Information provided |
#####
Lemma cycle_core t prompt command output exit code hid sid :
  tracker_ok t → p_state (t_parser t) = Ground → t_zone t ≠ ZPrompt →
  quiet lossy prompt = true → quiet lossy command = true → quiet lossy output = true →
  parse_i32 (zbytes exit) = Some code → token hid = true → token sid = true →
  (length (finished exit hid sid) ≤ PARAM_BUF_CAP)%nat →
  let c := captured prompt command output code hid sid in
  cc_command c ≠ "" ∨ cc_output c ≠ "" →
  prod_map tracker_core id (push lossy plain t (cycle prompt command output exit hid sid)) =
    (Ground, ZUnknown, finished exit hid sid, ZUnknown, no_buffers, [c]).
Proof.
  intros Hok Hg Hz Hp Hc Ho Hx Hh Hs Hl c Hne. unfold cycle.
  destruct (push_zone t (zbytes "133;A;cl=line") PromptStart ZPrompt [PKeyValue "cl" "line"] prompt no_buffers)
    as (t1 & Hok1 & Hg1 & Hz1 & Hb1 & ->); try done; [by_decide|by rewrite marker_prompt|cbn; by rewrite decide_False|].
  destruct (push_zone t1 (zbytes "133;B") CommandStart ZInput [] command (t_buffers t1))
    as (t2 & Hok2 & Hg2 & Hz2 & Hb2 & ->); try done; [by_decide|].
  destruct (push_zone t2 (zbytes "133;C") CommandExecuted ZOutput [] output (t_buffers t2))
    as (t3 & Hok3 & Hg3 & Hz3 & Hb3 & ->); try done; [by_decide|].
  rewrite (push_osc lossy plain t3 _ _ _ _ Hok3 Hg3 (clean_finished exit code hid sid Hx Hh Hs) Hl (marker_finished exit code hid sid Hx Hh Hs)).
  assert (t_buffers t3 = mk_buffers prompt command (take MAX_OUTPUT_CAPTURE_BYTES output)
    (Z.min (u64_limit - 1) (Z.of_nat (length output))) (MAX_OUTPUT_CAPTURE_BYTES <? length output)%nat None None None) as ->
    by (rewrite Hb3, Hb2, Hb1; apply append_output_fresh).
  unfold handle_event, finish_capture. cbn. destruct (bool_decide _) eqn:E1; [|done]. destruct (bool_decide (plain _ = _)) eqn:E2; [|done].
  apply bool_decide_eq_true in E1, E2. by destruct Hne.
Qed.

(** C27: the bytes of one command as the shell plugins mark them, a prompt, a command line, its output
    and an exit code, give exactly one capture with that prompt, the command line without its line
    ends, the output up to the limit, the exit code, the history and the session id; afterwards the
    tracker is empty. *)
Theorem command_cycle_captured t prompt command output exit code hid sid :
  tracker_ok t → p_state (t_parser t) = Ground → t_zone t ≠ ZPrompt →
  quiet lossy prompt = true → quiet lossy command = true → quiet lossy output = true →
  parse_i32 (zbytes exit) = Some code → token hid = true → token sid = true →
  (length (finished exit hid sid) ≤ PARAM_BUF_CAP)%nat →
  let c := captured prompt command output code hid sid in
  cc_command c ≠ "" ∨ cc_output c ≠ "" →
  let '(t', cs) := push lossy plain t (cycle prompt command output exit hid sid) in
  cs = [c] ∧ t_buffers t' = no_buffers ∧ t_zone t' = ZUnknown ∧ p_state (t_parser t') = Ground.
Proof.
  intros Hok Hg Hz Hp Hc Ho Hx Hh Hs Hl c Hne. unfold cycle.
  pose proof (cycle_core t prompt command output exit code hid sid Hok Hg Hz Hp Hc Ho Hx Hh Hs Hl Hne) as E. unfold cycle in E.
  destruct (push lossy plain t _) as [t' cs]. by injection E.
Qed.
End command.

(** ** Theorems *)

Lemma max_output_small : Z.of_nat MAX_OUTPUT_CAPTURE_BYTES < u64_limit - 1.
Proof. by vm_compute. Qed.
#[local] Opaque MAX_OUTPUT_CAPTURE_BYTES u64_limit PARAM_BUF_CAP.

(** The markers that the parser reports, with their zones and parameters, and the state in which it
    ends do not depend on how the stream is cut into chunks. *)
Theorem markers_survive_chunking lossy chunks :
  core (push_chunks lossy parser_new chunks).1 = core (push_located lossy parser_new (concat chunks)).1 ∧
  ev_core <$> (push_chunks lossy parser_new chunks).2 = ev_core <$> (push_located lossy parser_new (concat chunks)).2.
Proof. exact (push_chunks_core lossy parser_new parser_new chunks eq_refl). Qed.

(** Whatever a terminal sends, the buffer of the parameters stays within its capacity, the captured
    output within a mebibyte, and output is dropped only when the limit is reached. *)
Theorem capture_is_bounded lossy plain chunks :
  let t := (push_all lossy plain tracker_new chunks).1 in
  (length (param_buf (t_parser t)) ≤ PARAM_BUF_CAP)%nat ∧
  (length (b_output (t_buffers t)) ≤ MAX_OUTPUT_CAPTURE_BYTES)%nat ∧
  (if b_truncated (t_buffers t) then length (b_output (t_buffers t)) = MAX_OUTPUT_CAPTURE_BYTES
   else b_observed (t_buffers t) = Z.of_nat (length (b_output (t_buffers t)))).
Proof.
  destruct (push_all_ok lossy plain tracker_new chunks tracker_new_ok) as (H1 & _ & Ho & H2). intros t. fold t in H1, Ho, H2.
  pose proof max_output_small. destruct (b_truncated (t_buffers t)); split_and!; (exact H1 || lia).
Qed.

(** A chunk that ends outside an escape sequence may be cut off: what is captured from the two
    chunks, and the buffers afterwards, are those of the chunks sent as one. *)
Theorem capture_in_pieces lossy plain t a b :
  tracker_ok t → p_state (t_parser (push lossy plain t a).1) = Ground →
  prod_map tracker_core id (push lossy plain t (a ++ b)) =
  let '(t1, c1) := push lossy plain t a in let '(t2, c2) := push lossy plain t1 b in (tracker_core t2, c1 ++ c2).
Proof. apply push_app. Qed.

(** *** Examples *)

#[local] Transparent MAX_OUTPUT_CAPTURE_BYTES u64_limit PARAM_BUF_CAP.

Definition ascii_lossy (l : list Z) : string := unchars (byte <$> l).

Lemma ascii_lossy_ascii s : is_ascii s = true → ascii_lossy (zbytes s) = s.
Proof.
  intros _. unfold ascii_lossy, zbytes. rewrite <- list_fmap_compose, <- (unchars_chars s) at 1. rewrite chars_unchars.
  rewrite <- (unchars_chars s) at 2. f_equal. induction (chars s) as [|c l IH]; [done|]. cbn. f_equal; [|done].
  unfold byte, code. by rewrite Nat2Z.id, Ascii.ascii_nat_embedding.
Qed.

Lemma command_cycle_captured_witness :
  (push ascii_lossy ascii_lossy tracker_new
     (cycle (zbytes "$ ") (zbytes "ls" ++ [13; 10]) (zbytes "a b") "1" "018f" "abcd")).2 =
  [captured ascii_lossy (zbytes "$ ") (zbytes "ls" ++ [13; 10]) (zbytes "a b") 1 "018f" "abcd"].
Proof.
  pose proof (command_cycle_captured ascii_lossy ascii_lossy ascii_lossy_ascii tracker_new
    (zbytes "$ ") (zbytes "ls" ++ [13; 10]) (zbytes "a b") "1" 1 "018f" "abcd" tracker_new_ok eq_refl ltac:(done)
    ltac:(by vm_compute) ltac:(by vm_compute) ltac:(by vm_compute) ltac:(by vm_compute) ltac:(by vm_compute) ltac:(by vm_compute)
    ltac:(by_decide) ltac:(left; by_decide)) as H.
  destruct (push _ _ _ _) as [t cs]. exact (proj1 H).
Defined.

Lemma capture_in_pieces_witness :
  prod_map tracker_core id (push ascii_lossy ascii_lossy tracker_new (osc (zbytes "133;C") ++ zbytes "out")) =
  (Ground, ZOutput, zbytes "133;C", ZOutput, mk_buffers [] [] (zbytes "out") 3 false None None None, []).
Proof.
  rewrite (capture_in_pieces ascii_lossy ascii_lossy tracker_new (osc (zbytes "133;C")) (zbytes "out") tracker_new_ok
    ltac:(by vm_compute)).
  vm_compute. reflexivity.
Defined.

(** A window title in the prompt that is cut in two: its head is taken for a marker that is still to
    come and left out, its tail is then kept as text of the prompt. *)
Lemma title_tail_captured :
  let whole := push_all ascii_lossy ascii_lossy tracker_new [osc (zbytes "133;A") ++ osc (zbytes "0;title") ++ zbytes "$ "] in
  let cut := push_all ascii_lossy ascii_lossy tracker_new
    [osc (zbytes "133;A") ++ [ESC; RIGHT_BRACKET] ++ zbytes "0;ti"; zbytes "tle" ++ [BEL] ++ zbytes "$ "] in
  b_prompt (t_buffers whole.1) = osc (zbytes "0;title") ++ zbytes "$ " ∧
  b_prompt (t_buffers cut.1) = zbytes "tle" ++ [BEL] ++ zbytes "$ ".
Proof. by vm_compute. Qed.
#####
Task description | Exact copies of the lines from the start of the data up to the line holding "assert (t_buffers t3", both included, are all that is needed.

Output for this exercise |
Lemma cycle_core t prompt command output exit code hid sid :
  tracker_ok t → p_state (t_parser t) = Ground → t_zone t ≠ ZPrompt →
  quiet lossy prompt = true → quiet lossy command = true → quiet lossy output = true →
  parse_i32 (zbytes exit) = Some code → token hid = true → token sid = true →
  (length (finished exit hid sid) ≤ PARAM_BUF_CAP)%nat →
  let c := captured prompt command output code hid sid in
  cc_command c ≠ "" ∨ cc_output c ≠ "" →
  prod_map tracker_core id (push lossy plain t (cycle prompt command output exit hid sid)) =
    (Ground, ZUnknown, finished exit hid sid, ZUnknown, no_buffers, [c]).
Proof.
  intros Hok Hg Hz Hp Hc Ho Hx Hh Hs Hl c Hne. unfold cycle.
  destruct (push_zone t (zbytes "133;A;cl=line") PromptStart ZPrompt [PKeyValue "cl" "line"] prompt no_buffers)
    as (t1 & Hok1 & Hg1 & Hz1 & Hb1 & ->); try done; [by_decide|by rewrite marker_prompt|cbn; by rewrite decide_False|].
  destruct (push_zone t1 (zbytes "133;B") CommandStart ZInput [] command (t_buffers t1))
    as (t2 & Hok2 & Hg2 & Hz2 & Hb2 & ->); try done; [by_decide|].
  destruct (push_zone t2 (zbytes "133;C") CommandExecuted ZOutput [] output (t_buffers t2))
    as (t3 & Hok3 & Hg3 & Hz3 & Hb3 & ->); try done; [by_decide|].
  rewrite (push_osc lossy plain t3 _ _ _ _ Hok3 Hg3 (clean_finished exit code hid sid Hx Hh Hs) Hl (marker_finished exit code hid sid Hx Hh Hs)).
  assert (t_buffers t3 = mk_buffers prompt command (take MAX_OUTPUT_CAPTURE_BYTES output)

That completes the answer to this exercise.